User Tools

Site Tools


infra:operations:proxmox-backups

This is an old revision of the document!


Proxmox backups

This page documents the Proxmox backup context discovered while investigating host006. It is an operational orientation page, not a complete backup policy.

Scope

This page is about Proxmox guest backups on the Hackeriet Proxmox cluster. Do not confuse this with unrelated service-specific backups such as forum.hausmania.org backups.

Current cluster context

The Proxmox cluster documented so far is klynge001, with verified nodes:

A weekly vzdump job was observed from the cluster configuration while documenting host006 and host007. The observed job used:

  • Schedule: Sunday 03:00
  • Mode: snapshot
  • Storage: local
  • Compression: zstd
  • Retention: keep last 1
  • Failure mail: backupmail@hackeriet.no

Treat this as observed state, not as a reviewed backup policy.

Host006 storage finding

host006 has enough physical storage, but the layout makes local backups fragile:

  • Physical disk observed: about 1 TB NVMe.
  • LVM volume group observed: about 953G, with 0G free.
  • Root filesystem observed: about 94G usable, about 94% used, about 6.2G free.
  • Proxmox local storage is on the root filesystem.
  • /var/lib/vz/dump is not a separate large filesystem on host006; it resolves to the crowded root filesystem.
  • local-lvm is the large thin pool for VM disks, not file-based backup dumps.

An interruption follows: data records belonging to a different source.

(** C10.  In every run of [send], a call of the failure observer that
    reports 0 successful items passes [undefined] as the operation group:
    the element at position -1 of the supplied list. *)
Theorem C10_failure_group_undefined_before_first_success :
  forall (this : SmartInstructionSender) (net : Network) (st : Run)
         (e : Thrown) (i : nat) (g : option InstructionSet),
    send this net = Returns st ->
    In (EvFailure e i 0 g) (trace (world st)) ->
    g = js_index (theInstructionSets this) (-1) /\ g = None.
Proof.
  intros this net st e i g Hsend Hin.
  destruct (send_final_inv this net Hsend) as (j & [_ _ Hf _ _] & _).
  rewrite Forall_forall in Hf. specialize (Hf _ Hin). cbn in Hf.
  split; [exact Hf|]. rewrite Hf. reflexivity.
Qed.

(** C7.  After a terminal failure at index [i]: with [abortOnFailure] the
    run is over, [send] returns the variables as the [catch] block leaves
    them, and no entry of the whole trace speaks about an index above [i].
    Without it the loop goes on to its head for [i+1], and every run of
    [send] that returns has gone on from there: when there is an index
    [i+1], the entry that follows the failure in its trace is the
    submission of [signedTXs[i+1]]; when there is none, the run ends
    there. *)
Theorem C7_abort_on_failure :
  forall (this : SmartInstructionSender) (net : Network)
         (i : nat) (st st1 : Run) (e : Thrown),
    LoopHead this net i st ->
    (i < length (signedTXs st))%nat ->
    sendWithRetry this net i st = (Rejected e, st1) ->
    let reported := reportFailure this e i st1 in
    (abortOnFailure (configuration this) = true ->
       send this net = Returns reported /\
       Forall (index_below (S i)) (trace (world reported)))
    /\
    (abortOnFailure (configuration this) = false ->
       LoopHead this net (S i) reported /\
       forall final,
         send this net = Returns final ->
         ((length (signedTXs reported) <= S i)%nat /\ final = reported)
         \/ ((S i < length (signedTXs reported))%nat /\
             exists evs,
               trace (world final)
               = trace (world reported)
                 ++ EvSendSignedTransaction (S i)
                      (nth_error (signedTXs reported) (S i))
                      (sendAt net (nSend (world reported))
                         (nth_error (signedTXs reported) (S i)))
                    :: evs)).
Proof.
  intros this net i st st1 e Hh Hi Hrun reported.
  assert (Hitem : sendItem this net i st
                  = (if abortOnFailure (configuration this)
                     then Break else Continue, reported))
    by (unfold sendItem; rewrite Hrun; reflexivity).
  assert (Hinv : HeadInv this net (S i) reported).
  { eapply sendItem_HeadInv; [apply LoopHead_HeadInv; eassumption|exact Hi| |].
    - exact Hitem.
    - destruct (abortOnFailure (configuration this)); discriminate. }
  split; intros Hab; rewrite Hab in Hitem.
  - split; [|apply Hinv].
    destruct (LoopHead_link Hh) as (pk & sets0 & Hw & Hs & Hne & Hle & Heq).
    rewrite <- Heq.
    assert (Hlen : (length (signedTXs st) <= length sets0)%nat).
    { pose proof (LoopHead_HeadInv Hh) as ([Hl _ _ _ _] & _).
      unfold theInstructionSets in Hl. rewrite Hs in Hl. exact Hl. }
    replace (length sets0 - i)%nat with (S (length sets0 - S i)) by lia.
    rewrite sendLoop_unfold.
    replace (i <? length (signedTXs st))%nat with true
      by (symmetry; apply Nat.ltb_lt; assumption).
    rewrite Hitem. reflexivity.
  - assert (Hnext : LoopHead this net (S i) reported)
      by (eapply LoopHead_next; eauto).
    split; [exact Hnext|].
    intros final Hsend.
    exact (LoopHead_continues Hnext Hsend).
Qed.
(** * The Firehose metric transformer (lambda_function.py)

    A shallow embedding of the transformation Lambda: length-delimited
    framing of export requests, the pass that appends one synthetic summary
    metric per matched function name and scope, and the record pipeline of
    the handler.

    Conventions of the embedding.
    - A Python [bytes] value is a [list byte]; a Python [str] is a [string]
      whose characters stand for the code points below 256.
    - Python integers that are never negative here (buffer positions,
      lengths, varint values) are [N]; timestamps are [Z].
    - An exception is a value of [exn]; a call that may raise returns an
      [outcome].
    - Logging is not modelled: it has no influence on any returned value. *)

From Stdlib Require Import PrimFloat QArith Qabs Ascii String.
From stdpp Require Import gmap strings list fin_maps.
From Equations Require Import Equations.
From Stdlib.Strings Require Import Byte.

Local Open Scope string_scope.
Local Open Scope list_scope.
Local Open Scope N_scope.

(** ** Exceptions *)

Inductive exn : Type :=
| IndexError      (* indexing a buffer past its end *)
| DecodeError     (* google.protobuf.message.DecodeError *)
| KeyError        (* a dict has no such key *)
| BinasciiError.  (* base64.b64decode rejects its argument *)

Inductive outcome (A : Type) : Type :=
| Ok (a : A)
| Raise (e : exn).
Arguments Ok {A} a.
Arguments Raise {A} e.

Definition is_raise {A} (r : outcome A) : bool :=
  match r with Raise _ => true | Ok _ => false end.

Abbreviation bytes := (list byte).

(** [len(data)] *)
Definition len {A} (data : list A) : N := N.of_nat (length data).

(** [data[lo:hi]] for indices that are not negative: Python clamps both ends
    to the length of the buffer and never raises. *)
Definition slice {A} (data : list A) (lo hi : N) : list A :=
  take (N.to_nat (N.min hi (len data) - lo)) (drop (N.to_nat lo) data).

(** ** Varints of the protobuf runtime *)

Definition byte_val (b : byte) : N := Byte.to_N b.

(** [struct.Struct('>B').pack] on a value below 256. *)
Definition int2byte (n : N) : byte :=
  match Byte.of_N (n mod 256) with Some b => b | None => x00 end.

(** Modelled from the spec: the varint reader of the protobuf runtime
    ([google.protobuf.internal.decoder._DecodeVarint32], built by
    [_VarintDecoder((1 << 32) - 1, int)]), which the repository imports and
    does not contain.  A varint is a base-128 variable-length unsigned
    integer, least significant group first, the high bit of a byte telling
    that another byte follows.  The reader indexes the buffer ([IndexError]
    past its end), gives up after ten bytes ([DecodeError]) and masks the
    value to 32 bits.  [buf] is the buffer from the current position on. *)
Fixpoint DecodeVarint_loop (mask : N) (buf : bytes) (pos result shift : N)
  : outcome (N * N) :=
  match buf with
  | [] => Raise IndexError
  | b :: rest =>
      let result := N.lor result (N.shiftl (N.land (byte_val b) 0x7f) shift) in
      let pos := pos + 1 in
      if N.land (byte_val b) 0x80 =? 0 then Ok (N.land result mask, pos)
      else
        let shift := shift + 7 in
        if 64 <=? shift then Raise DecodeError
        else DecodeVarint_loop mask rest pos result shift
  end.
(** * The retransmission queue of MaidSafe-CRUX

    A shallow embedding of [maidsafe::crux::detail::transmit_queue]
    (include/maidsafe/crux/detail/transmit_queue.hpp) and the properties of
    its [push], [apply_ack], [shutdown] and step-continuation paths.

    The class is callback driven.  The callbacks the caller supplies (the
    [step] and the [handler] of an entry) are opaque to the queue, so they are
    modelled as names, and every call the queue makes is written to an event
    log in program order.  The queue's methods run in a small state-and-log
    monad; the environment (the protocol layer, the io_service and the
    timer) drives the queue through the calls of type [call].

    Two conventions of the surrounding code are built in.  A step completes
    asynchronously: it keeps the continuation it is given and calls it later,
    once, from the event loop; and a callback does not call back into the
    queue before it returns.  For a handler the latter loses nothing: the
    call of a handler is the last statement of every path that makes one, so
    what the handler calls is what is called right after.  Besides, the
    [std::map] that [shutdown] moves from is left empty. *)

From Stdlib Require Import List NArith Bool Arith Sorted Lia.
Import ListNotations.

Local Open Scope N_scope.

(** ** Data model *)

(** Modelled from the spec: [sequence_number.hpp] is not part of the sources;
    the key type is "a totally ordered, copyable identifier type with no
    queue-visible semantics beyond ordering and equality".  The naturals with
    their order stand for it. *)
Definition Index : Type := N.

(** Modelled from the spec: [timer.hpp] is not part of the sources;
    [detail::timer::duration_type] is a span of time, kept as a count of
    abstract ticks. *)
Definition duration_type : Type := N.

(** [boost::system::error_code].  The default constructed code is success,
    with value 0; the two asio codes the queue itself produces are named;
    every other code comes from the transport and carries its value, which
    is not 0. *)
Inductive error_code : Type :=
| success
| operation_aborted
| already_started
| transport_error (code : positive).

(** [if (error)]: an error code converts to true when its value is not 0,
    which is the case of every code but success. *)
Definition is_error (ec : error_code) : bool :=
  match ec with
  | success => false
  | _ => true
  end.

(** The two [std::function] callbacks are caller code; the queue only stores
    and calls them, so a callback is represented by its name. *)
Definition iteration_handler : Type := N.
Definition iteration_step : Type := N.

Record entry_type : Type := mk_entry {
  buffer_size : N;
  period : duration_type;
  step : iteration_step;
  handler : iteration_handler
}.

(** [std::shared_ptr<entry_type>].  The fields of an entry are assigned once,
    in [push], and never written again, so a pointer is the address returned
    by [make_shared] together with the object it points to. *)
Record entry_ptr : Type := mk_ptr {
  addr : nat;
  pointee : entry_type
}.

(** [std::map<index_type, std::shared_ptr<entry_type>>]: the bindings in
    ascending key order, [begin()] being the first one. *)
Definition entries_type : Type := list (Index * entry_ptr).

Fixpoint map_find (index : Index) (m : entries_type) : option entry_ptr :=
  match m with
  | [] => None
  | (j, e) :: m' => if index =? j then Some e else map_find index m'
  end.

(** [insert] keeps an existing binding and reports whether it inserted. *)
Fixpoint map_insert (index : Index) (e : entry_ptr) (m : entries_type)
  : entries_type * bool :=
  match m with
  | [] => ([(index, e)], true)
  | (j, e') :: m' =>
      if index <? j then ((index, e) :: m, true)
      else if index =? j then (m, false)
      else let (m'', inserted) := map_insert index e m' in
           ((j, e') :: m'', inserted)
  end.

Fixpoint map_erase (index : Index) (m : entries_type) : entries_type :=
  match m with
  | [] => []
  | (j, e) :: m' => if index =? j then m' else (j, e) :: map_erase index m'
  end.

(** [entry_i == entries.begin()] for the iterator [find] returned. *)
Definition is_begin (index : Index) (m : entries_type) : bool :=
  match m with
  | [] => false
  | (j, _) :: _ => index =? j
  end.

Definition map_empty (m : entries_type) : bool :=
  match m with
  | [] => true
  | _ :: _ => false
  end.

Several recent vzdump failures on host006 had errors like:

  • vma_queue_write: write error - Broken pipe

Disk pressure on host006 local storage is the first suspect for these failures. Investigate storage before changing guests.

Contrast: host007

host007 has the same cluster backup job, but a healthier storage layout:

  • Root filesystem observed: about 18% used.
  • /var/lib/vz/dump observed as a separate filesystem, about 503G total and about 331G free.
  • Proxmox local storage observed around 17% used.
  • local-lvm observed around 27% used.

This makes host006 disk-pressure failure mode much less likely on host007.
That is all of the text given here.